(* ===== verification/ConfigStore.v ===== *)
(** * Configuration stores

    [config/memory/store.go] and [config/memory/controller.go], the store in memory and
    its controller, and [config/aggregate/config.go], the union of several stores, under
    [dubbod/discovery/pkg/].  The store is proved to implement a finite map with revisions;
    what a reader relies on is a class, which the memory store satisfies and the
    union inherits. *)

From S2P Require Import Prelude GoStrings GoSets GoSlices Hosts GoNet Service ConfigModel.

(** ** The store in memory *)

Definition errNotFound : gerror := mk_error Unknown "item not found".
Definition errAlreadyExists : gerror := mk_error Unknown "item already exists".
Definition errConflict : gerror := mk_error Unknown "conflicting resource version, try again".
Definition unknown_type (k : GroupVersionKind) : gerror := mk_error Unknown ("unknown type " +:+ GVK_String k).

Section update_config.
Context {V : Type}.

Definition map_Meta (f : Meta -> Meta) (c : Config V) : Config V :=
  mkConfig (f (cfg_Meta c)) (cfg_Spec c) (cfg_Status c) (cfg_Extra c).
Definition set_ResourceVersion (rv : string) : Config V -> Config V :=
  map_Meta (fun m => Meta.mk (Meta.GroupVersionKind m) (Meta.UID m) (Meta.Name m) (Meta.Namespace m) (Meta.Domain m)
    (Meta.Labels m) (Meta.Annotations m) rv (Meta.CreationTimestamp m) (Meta.OwnerReferences m) (Meta.Generation m)).
Definition set_CreationTimestamp (t : Time) : Config V -> Config V :=
  map_Meta (fun m => Meta.mk (Meta.GroupVersionKind m) (Meta.UID m) (Meta.Name m) (Meta.Namespace m) (Meta.Domain m)
    (Meta.Labels m) (Meta.Annotations m) (Meta.ResourceVersion m) t (Meta.OwnerReferences m) (Meta.Generation m)).
Definition set_Annotations (a : nmap string string) : Config V -> Config V :=
  map_Meta (fun m => Meta.mk (Meta.GroupVersionKind m) (Meta.UID m) (Meta.Name m) (Meta.Namespace m) (Meta.Domain m)
    (Meta.Labels m) a (Meta.ResourceVersion m) (Meta.CreationTimestamp m) (Meta.OwnerReferences m) (Meta.Generation m)).

End update_config.

(** [config.PatchFunc] *)
Definition PatchFunc (V : Type) : Type := Config V -> Config V * string.

Module memory.
Section memory.
Context `{RangeOrder} {V : Type} (Time_String : Time -> string).

Record store : Type := mkStore {
  schemas : Schemas V;
  data : gmap GroupVersionKind (gmap string (gmap string (Config V)));
  skipValidation : bool
}.

Definition newStore (s : Schemas V) (skip : bool) : store :=
  mkStore s (fold_left (fun d x => <[sc_gvk x := ∅]> d) (Schemas_All s) ∅) skip.
Definition Make (s : Schemas V) : store := newStore s false.

Definition Get (cr : store) (kind : GroupVersionKind) (name namespace : string) : option (Config V) :=
  match data cr !! kind with
  | None => None
  | Some d => match d !! namespace with None => None | Some ns => ns !! name end
  end.

(** Namespaces, and the names in them, come in the order of the maps. *)
Definition List (cr : store) (kind : GroupVersionKind) (namespace : string) : list (Config V) :=
  match data cr !! kind with
  | None => []
  | Some d =>
      if String.eqb namespace "" then concat (map (fun '(_, ns) => map snd (range ns)) (range d))
      else match d !! namespace with None => [] | Some ns => map snd (range ns) end
  end.

(** The maps are shared: writing to a namespace changes the store. *)
Definition put (cr : store) (kind : GroupVersionKind) (namespace : string) (ns : gmap string (Config V)) : store :=
  mkStore (schemas cr) (<[kind := <[namespace := ns]> (default ∅ (data cr !! kind))]> (data cr)) (skipValidation cr).

(** The revision is not looked at. *)
Definition Delete (cr : store) (kind : GroupVersionKind) (name namespace : string) (resourceVersion : option string)
  : store * res unit :=
  match data cr !! kind with
  | None => (cr, Err (unknown_type kind))
  | Some d =>
      match d !! namespace with
      | None => (cr, Err errNotFound)
      | Some ns =>
          match ns !! name with
          | None => (cr, Err errNotFound)
          | Some _ => (put cr kind namespace (delete name ns), Ok tt)
          end
      end
  end.

(** The schema of a kind and the validation of a configuration. *)
Definition check (cr : store) (kind : GroupVersionKind) (cfg : Config V) : option gerror :=
  match FindByGroupVersionKind (schemas cr) kind with
  | None => Some (unknown_type kind)
  | Some s => if negb (skipValidation cr) then sc_validateConfig s cfg else None
  end.

(** What [Create] stores. *)
Definition stamp (tnow : Time) (cfg : Config V) : Config V :=
  let cfg := if String.eqb (cfg_ResourceVersion cfg) "" then set_ResourceVersion (Time_String tnow) cfg else cfg in
  if IsZero (cfg_CreationTimestamp cfg) then set_CreationTimestamp tnow cfg else cfg.
(* ===== verification/KubeRegistry.v ===== *)
(** * The registry of Kubernetes

    [dubbod/discovery/pkg/serviceregistry/kube/controller]: services, endpoint
    slices and pods of a cluster, as its informers give them, become services and
    endpoints of the server.  The handlers run one after the other from a queue;
    what the informers hold when a handler runs is an argument, [cluster], that
    may be different for every one of them. *)

From S2P Require Import Prelude GoStrings GoSets GoSlices GoSort Hosts GoNet Spiffe Service ServiceIndex Ads ConfigModel ServiceEntries ServiceRegistries PodCache.

Module kube.

(** ** Endpoint slices *)

Record ObjectReference : Type := mkRef { ref_Kind : string; ref_Namespace : string; ref_Name : string }.

Record SliceEndpoint : Type := mkSliceEndpoint {
  sep_Addresses : list string;
  sep_Ready : option bool;
  sep_Terminating : option bool;
  sep_TargetRef : option ObjectReference
}.

Record EndpointPort : Type := mkEndpointPort { epp_Name : option string; epp_Port : option Z }.

Record EndpointSlice : Type := mkSlice {
  es_Name : string;
  es_Namespace : string;
  es_Labels : nmap string string;
  es_AddressType : string;
  es_Endpoints : list SliceEndpoint;
  es_Ports : list EndpointPort
}.

(** What the informers hold. *)
Record cluster : Type := mkCluster {
  cl_Services : gmap types.NamespacedName KService;
  cl_Pods : gmap types.NamespacedName Pod;
  cl_Slices : gmap types.NamespacedName EndpointSlice
}.

Definition LabelServiceName : string := "kubernetes.io/service-name".
Definition AddressTypeFQDN : string := "FQDN".
Definition PodKind : string := "Pod".

(** ** Endpoints of a slice *)

Definition endpointHealthStatus (e : SliceEndpoint) : HealthStatus :=
  match sep_Ready e with
  | None | Some true => Healthy
  | Some false => match sep_Terminating e with Some true => Terminating | _ => UnHealthy end
  end.

Definition serviceNameForEndpointSlice (labels : nmap string string) : string :=
  default "" (nmap_get labels !! LabelServiceName).

Definition getServiceNamespacedName (slice : EndpointSlice) : types.NamespacedName :=
  (es_Namespace slice, serviceNameForEndpointSlice (es_Labels slice)).

Definition slice_key (slice : EndpointSlice) : types.NamespacedName := (es_Namespace slice, es_Name slice).

(** [endpointSliceSelector]: the label is there. *)
Definition selects (labels : nmap string string) : bool := bool_decide (is_Some (nmap_get labels !! LabelServiceName)).

Record EndpointBuilder : Type := mkBuilder {
  eb_labels : nmap string string;
  eb_serviceAccount : string;
  eb_namespace : string;
  eb_hostname : string;
  eb_subDomain : string;
  eb_nodeName : string
}.

Definition SecureNamingSAN (trustDomain : string) (pod : Pod) : string :=
  MustGenSpiffeURI trustDomain (pod_Namespace pod) (pod_ServiceAccountName pod).

Definition NewEndpointBuilder (trustDomain : string) (pod : option Pod) : EndpointBuilder :=
  match pod with
  | None => mkBuilder None "" "" "" "" ""
  | Some pod =>
      let hostname :=
        if negb (String.eqb (pod_Subdomain pod) "") then
          if String.eqb (pod_Hostname pod) "" then pod_Name pod else pod_Hostname pod
        else "" in
      mkBuilder (pod_Labels pod) (SecureNamingSAN trustDomain pod) (pod_Namespace pod) hostname (pod_Subdomain pod)
        (pod_NodeName pod)
  end.

(** The port is an [int32], made a [uint32]. *)
Definition buildDubboEndpoint (b : EndpointBuilder) (endpointAddress : string) (endpointPort : Z) (svcPortName : string)
    (discoverabilityPolicy : option string) (healthStatus : HealthStatus) (sendUnhealthy : bool) : DubboEndpoint :=
  Endpoint.mk (eb_serviceAccount b) [endpointAddress] svcPortName (eb_labels b) "" "" 0 healthStatus sendUnhealthy
    discoverabilityPolicy 0 (endpointPort mod two32) "" (eb_namespace b) (eb_hostname b) (eb_subDomain b) (eb_nodeName b).

(** *** Ports *)

Definition wrap_s32 (z : Z) : Z := (z + 2147483648) mod two32 - 2147483648.

(** The containers are searched for the named port until one of them gives a
    number that is not zero. *)
Fixpoint named_port (containers : list (list ContainerPort)) (name : string) : Z :=
  match containers with
  | [] => 0
  | ports :: containers =>
      let n := match List.find (fun p => String.eqb (cp_Name p) name) ports with
               | Some p => cp_ContainerPort p | None => 0 end in
      if n =? 0 then named_port containers name else n
  end.

(** The target port as far as it is known; zero otherwise. *)
Definition kube_target_port (pod : option Pod) (p : ServicePort) : Z :=
  match sp_TargetPort p, pod with
  | IntVal n, _ => n
  | StrVal s, Some pod => named_port (pod_Containers pod) s
  | StrVal _, None => 0
  end.

Definition target_or_service_port (pod : option Pod) (p : ServicePort) : Z :=
  let n := kube_target_port pod p in if n =? 0 then sp_Port p else n.

(** The port a slice's port stands for: the number the endpoint listens on and
    the name of the port of the service. *)
Definition resolve_port (kubeSvc : option KService) (pod : option Pod) (port : EndpointPort) : Z * string :=
  let num := default 0 (epp_Port port) in
  let name := default "" (epp_Name port) in
  match kubeSvc with
  | Some svc =>
      match List.find (fun p =>
              ((sp_Port p =? num) || (kube_target_port pod p =? num))
              && (String.eqb name "" || (String.eqb name "" || String.eqb (sp_Name p) name))) (ks_Ports svc) with
      | Some p => (target_or_service_port pod p, sp_Name p)
      | None =>
          match List.find (fun p => sp_Port p =? num) (ks_Ports svc) with
          | Some p => (target_or_service_port pod p, sp_Name p)
          | None =>
              (num, if negb (String.eqb name "") then name
                    else match List.find (fun p => sp_Port p =? num) (ks_Ports svc) with
                         | Some p => sp_Name p | None => "" end)
          end
      end
  | None => (num, name)
  end.

(** ** The cache of endpoints *)

Notation slice_cache := (gmap host.Name (gmap string (list DubboEndpoint))).

Definition cache_has (e : slice_cache) (hostname : host.Name) : bool := bool_decide (is_Some (e !! hostname)).

Definition cache_delete (e : slice_cache) (hostname : host.Name) (slice : string) : slice_cache :=
  match e !! hostname with
  | Some m => if decide (delete slice m = ∅) then delete hostname e else <[hostname := delete slice m]> e
  | None => delete hostname e
  end.

Definition cache_update (e : slice_cache) (hostname : host.Name) (slice : string) (endpoints : list DubboEndpoint)
  : slice_cache :=
  let e := if (length endpoints =? 0)%nat then alter (delete slice) hostname e else e in
  let e := match e !! hostname with Some _ => e | None => <[hostname := ∅]> e end in
  alter (fun m => <[slice := endpoints]> m) hostname e.

(** [endpointKey] *)
Definition endpointKey (ep : DubboEndpoint) : string * string := (FirstAddressOrNil (Some ep), Endpoint.ServicePortName ep).

Fixpoint distinct (found : gset (string * string)) (eps : list DubboEndpoint) : list DubboEndpoint :=
  match eps with
  | [] => []
  | ep :: eps => if decide (endpointKey ep ∈ found) then distinct found eps
                 else ep :: distinct ({[endpointKey ep]} ∪ found) eps
  end.

Definition cache_get `{RangeOrder} (e : slice_cache) (hostname : host.Name) : list DubboEndpoint :=
  distinct ∅ (concat (map snd (range (default ∅ (e !! hostname))))).

(** ** The controller *)

(** What runs from the queue: the handlers of the informers, and the slices whose
    pod has arrived. *)
Inductive task : Type :=
  | TService (ev : informed KService)
  | TSlice (ev : informed EndpointSlice)
  | TPod (ev : informed Pod)
  | TPodArrived (key : types.NamespacedName).

(** Calls of the server, and of the handlers of services. *)
Inductive output : Type :=
  | OXds (u : update)
  | OProxyUpdate (ip : string)
  | ONotify (prev : option Service) (curr : Service) (event : Event).

Record Controller : Type := mkController {
  servicesMap : gmap host.Name Service;
  endpoints : slice_cache;
  pods : PodCache.t;
  queue : list task
}.

Definition NewController : Controller := mkController ∅ ∅ PodCache.newPodCache [].

Definition set_services (c : Controller) m := mkController m (endpoints c) (pods c) (queue c).
Definition set_endpoints (c : Controller) e := mkController (servicesMap c) e (pods c) (queue c).
Definition set_pods (c : Controller) p := mkController (servicesMap c) (endpoints c) p (queue c).
Definition set_queue (c : Controller) q := mkController (servicesMap c) (endpoints c) (pods c) q.

Section controller.
Context `{RangeOrder} (domainSuffix trustDomain clusterID : string).

Definition Services (c : Controller) : list Service :=
  SortStableFunc (cmp_on Service.Hostname String.compare) (map snd (range (servicesMap c))).
Definition GetService (c : Controller) (hostname : host.Name) : option Service := servicesMap c !! hostname.

Definition hostNamesForNamespacedName (name : types.NamespacedName) : list host.Name :=
  [ServiceHostname (snd name) (fst name) domainSuffix].

(** *** Pods of endpoints *)

Definition is_pod (targetRef : option ObjectReference) : bool :=
  match targetRef with Some ref => String.eqb (ref_Kind ref) PodKind | None => false end.

Definition getPod (cl : cluster) (pc : PodCache.t) (ip namespace : string) (targetRef : option ObjectReference) : option Pod :=
  match targetRef with
  | Some ref =>
      if is_pod targetRef then cl_Pods cl !! (ref_Namespace ref, ref_Name ref)
      else List.find (fun p => String.eqb (pod_Namespace p) namespace) (PodCache.getPodsByIP (cl_Pods cl) pc ip)
  | None => List.find (fun p => String.eqb (pod_Namespace p) namespace) (PodCache.getPodsByIP (cl_Pods cl) pc ip)
  end.

(** The pod, whether there should be one, and the cache, which is told to resume
    the slice when the pod arrives. *)
Definition getPod_or_wait (cl : cluster) (pc : PodCache.t) (ip : string) (key : types.NamespacedName)
    (targetRef : option ObjectReference) : option Pod * bool * PodCache.t :=
  let pod := getPod cl pc ip (fst key) targetRef in
  if is_pod targetRef then
    (pod, true, match pod with None => PodCache.queueEndpointEventOnPodArrival pc key ip | Some _ => pc end)
  else (pod, false, pc).

(** *** Endpoint slices *)

(** The endpoints of one address: one for each port, or none while its pod is
    missing. *)
Definition address_endpoints (cl : cluster) (svc : option Service) (slice : EndpointSlice) (e : SliceEndpoint)
    (acc : PodCache.t * list DubboEndpoint) (a : string) : PodCache.t * list DubboEndpoint :=
  let '(pc, eps) := acc in
  let '(pod, expectedPod, pc) := getPod_or_wait cl pc a (slice_key slice) (sep_TargetRef e) in
  if match pod with None => expectedPod | Some _ => false end then (pc, eps) else
  let builder := NewEndpointBuilder trustDomain pod in
  let kubeSvc := cl_Services cl !! getServiceNamespacedName slice in
  (pc, eps ++ map (fun port =>
         let '(targetPortNum, portName) := resolve_port kubeSvc pod port in
         buildDubboEndpoint builder a targetPortNum portName None (endpointHealthStatus e)
           (match svc with Some s => SupportsUnhealthyEndpoints (Some s) | None => false end)) (es_Ports slice)).

Definition slice_endpoints (cl : cluster) (svc : option Service) (slice : EndpointSlice) (pc : PodCache.t)
  : PodCache.t * list DubboEndpoint :=
  fold_left (fun acc e => fold_left (address_endpoints cl svc slice e) (sep_Addresses e) acc)
    (es_Endpoints slice) (pc, []).
(* ===== verification/Krt.v ===== *)
(** * Reactive collections: events, filters and dependencies

    [pkg/kube/krt]: [core.go], [filter.go], [fetch.go], [index.go] and the
    [dependencyState] of [collection.go].  A derived collection remembers, for
    every input, which objects of other collections it fetched; a reverse index
    from keys to inputs finds the inputs an event concerns without a look at all
    of them.

    The order of a listed collection is not specified, so that what is fetched is
    a finite map from keys to objects. *)

From S2P Require Import Prelude GoStrings GoSets GoSlices Hosts GoNet.

(** ** Events *)

(** [controllers.EventType] *)
Inductive EventType : Type := EvAdd | EvUpdate | EvDelete.
#[global] Instance EventType_eq_dec : EqDecision EventType.
Proof. solve_decision. Defined.

Module Ev.
Record t (T : Type) : Type := mk { Old : option T; New : option T; Event : EventType }.
Arguments mk {T} Old New Event.
Arguments Old {T} _.
Arguments New {T} _.
Arguments Event {T} _.
End Ev.
Notation Event T := (Ev.t T).

Definition Items {T} (e : Event T) : list T :=
  match Ev.Old e with Some o => [o] | None => [] end ++ match Ev.New e with Some n => [n] | None => [] end.

(** The new object, or the old one; an event without both panics in Go. *)
Definition Latest {T} (e : Event T) : option T :=
  match Ev.New e with Some n => Some n | None => Ev.Old e end.

Definition toEvent {T} (old now : option T) : Event T :=
  match old, now with
  | None, _ => Ev.mk None now EvAdd
  | _, None => Ev.mk old None EvDelete
  | _, _ => Ev.mk old now EvUpdate
  end.

(** ** Objects

    What the framework asks of an object, by type assertion and reflection: its
    key, labels, namespace and selector. *)
Class Object (V : Type) : Type := {
  GetKey : V -> string;
  getLabels : V -> nmap string string;
  getNamespace : V -> string;
  getLabelSelector : V -> nmap string string
}.

Definition keyFunc (name namespace : string) : string :=
  if (String.length namespace =? 0)%nat then name else namespace +:+ "/" +:+ name.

====================

If a line in the records above holds the string "buildDubboEndpoint", copy it out.

# [Reply to the exercise]
Definition buildDubboEndpoint (b : EndpointBuilder) (endpointAddress : string) (endpointPort : Z) (svcPortName : string)
         buildDubboEndpoint builder a targetPortNum portName None (endpointHealthStatus e)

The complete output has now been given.